Provorov doesn’t make flashy plays. He just makes the steady play every time he needs to. At season’s start, he was struggling to get his shot off without being blocked. Now he finds space along the blue to better position himself to get his shot through. He thinks before he reacts.
 
Behind the net, he is one of the few Flyers defensemen who almost never loses a puck battle. It’s often hard to believe he’s as young as he is.
 
“He moves so well and makes good reads, he’s a very intelligent player,” Andrew MacDonald said. “He has great poise with the puck, and not just for a 19-year-old, but for any aged player. 
 
“Defensively he always seems to be in the right positions and communicates well.
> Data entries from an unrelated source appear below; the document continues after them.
Definition set_owner v (s : State) : State :=
  {| id := id s; owner := v; newComment := newComment s;
     isSubmittingComment := isSubmittingComment s; commentError := commentError s;
     upvoteError := upvoteError s; postQ := postQ s; commentsQ := commentsQ s;
     upvotePending := upvotePending s; deletePending := deletePending s;
     view := view s; inflight := inflight s; navigated := navigated s |}.
Definition set_newComment v (s : State) : State :=
  {| id := id s; owner := owner s; newComment := v;
     isSubmittingComment := isSubmittingComment s; commentError := commentError s;
     upvoteError := upvoteError s; postQ := postQ s; commentsQ := commentsQ s;
     upvotePending := upvotePending s; deletePending := deletePending s;
     view := view s; inflight := inflight s; navigated := navigated s |}.
Definition set_isSubmittingComment v (s : State) : State :=
  {| id := id s; owner := owner s; newComment := newComment s;
     isSubmittingComment := v; commentError := commentError s;
     upvoteError := upvoteError s; postQ := postQ s; commentsQ := commentsQ s;
     upvotePending := upvotePending s; deletePending := deletePending s;
     view := view s; inflight := inflight s; navigated := navigated s |}.
Definition set_commentError v (s : State) : State :=
  {| id := id s; owner := owner s; newComment := newComment s;
     isSubmittingComment := isSubmittingComment s; commentError := v;
     upvoteError := upvoteError s; postQ := postQ s; commentsQ := commentsQ s;
     upvotePending := upvotePending s; deletePending := deletePending s;
     view := view s; inflight := inflight s; navigated := navigated s |}.
Definition set_upvoteError v (s : State) : State :=
  {| id := id s; owner := owner s; newComment := newComment s;
     isSubmittingComment := isSubmittingComment s; commentError := commentError s;
     upvoteError := v; postQ := postQ s; commentsQ := commentsQ s;
     upvotePending := upvotePending s; deletePending := deletePending s;
     view := view s; inflight := inflight s; navigated := navigated s |}.
Definition set_postQ v (s : State) : State :=
  {| id := id s; owner := owner s; newComment := newComment s;
     isSubmittingComment := isSubmittingComment s; commentError := commentError s;
     upvoteError := upvoteError s; postQ := v; commentsQ := commentsQ s;
     upvotePending := upvotePending s; deletePending := deletePending s;
     view := view s; inflight := inflight s; navigated := navigated s |}.
Definition set_commentsQ v (s : State) : State :=
  {| id := id s; owner := owner s; newComment := newComment s;
     isSubmittingComment := isSubmittingComment s; commentError := commentError s;
     upvoteError := upvoteError s; postQ := postQ s; commentsQ := v;
     upvotePending := upvotePending s; deletePending := deletePending s;
     view := view s; inflight := inflight s; navigated := navigated s |}.
Definition set_upvotePending v (s : State) : State :=
  {| id := id s; owner := owner s; newComment := newComment s;
     isSubmittingComment := isSubmittingComment s; commentError := commentError s;
     upvoteError := upvoteError s; postQ := postQ s; commentsQ := commentsQ s;
     upvotePending := v; deletePending := deletePending s;
     view := view s; inflight := inflight s; navigated := navigated s |}.
Definition set_deletePending v (s : State) : State :=
  {| id := id s; owner := owner s; newComment := newComment s;
     isSubmittingComment := isSubmittingComment s; commentError := commentError s;
     upvoteError := upvoteError s; postQ := postQ s; commentsQ := commentsQ s;
     upvotePending := upvotePending s; deletePending := v;
     view := view s; inflight := inflight s; navigated := navigated s |}.
Definition set_view v (s : State) : State :=
  {| id := id s; owner := owner s; newComment := newComment s;
     isSubmittingComment := isSubmittingComment s; commentError := commentError s;
     upvoteError := upvoteError s; postQ := postQ s; commentsQ := commentsQ s;
     upvotePending := upvotePending s; deletePending := deletePending s;
     view := v; inflight := inflight s; navigated := navigated s |}.
Definition set_inflight v (s : State) : State :=
  {| id := id s; owner := owner s; newComment := newComment s;
     isSubmittingComment := isSubmittingComment s; commentError := commentError s;
     upvoteError := upvoteError s; postQ := postQ s; commentsQ := commentsQ s;
     upvotePending := upvotePending s; deletePending := deletePending s;
     view := view s; inflight := v; navigated := navigated s |}.
Definition set_navigated v (s : State) : State :=
  {| id := id s; owner := owner s; newComment := newComment s;
     isSubmittingComment := isSubmittingComment s; commentError := commentError s;
     upvoteError := upvoteError s; postQ := postQ s; commentsQ := commentsQ s;
     upvotePending := upvotePending s; deletePending := deletePending s;
     view := view s; inflight := inflight s; navigated := v |}.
We were fortunate to have some time together in camp, and a few games. I feel like we picked up where we left off the past few games.”
 
Jagr’s assets are size, strength — especially his lower core — and a skill set of moves without blinding speed.
 
Thursday will present a new challenge for Provorov: Edmonton’s Connor McDavid, the NHL’s leading scorer with 36 points. McDavid is all about youth and raw speed. 
 
“They’re different players, but it doesn’t matter,” Provorov said. “You take away time and space. Don’t give him time to get a lot of speed.”
 
This is another learning experience for Provorov. In a different age category. Hakstol credits assistant coach Gord Murphy for bringing Provorov up to speed at the NHL level.
 
“I think Murph has done a really good job in managing that progression along, most importantly, with Provy, managing it," Hakstol said.
 
“You can go back to the tell-tale sign of the tough night back in Chicago [third game]. That didn’t shake or rattle Provy in any way. He came back with pretty good determination the next day.
 
“You have to be an honest evaluator of your own game. I think Provy … whether it’s a real good night or a tough night, that allows you to keep an even keel and an even balance. I think that’s a real strength.”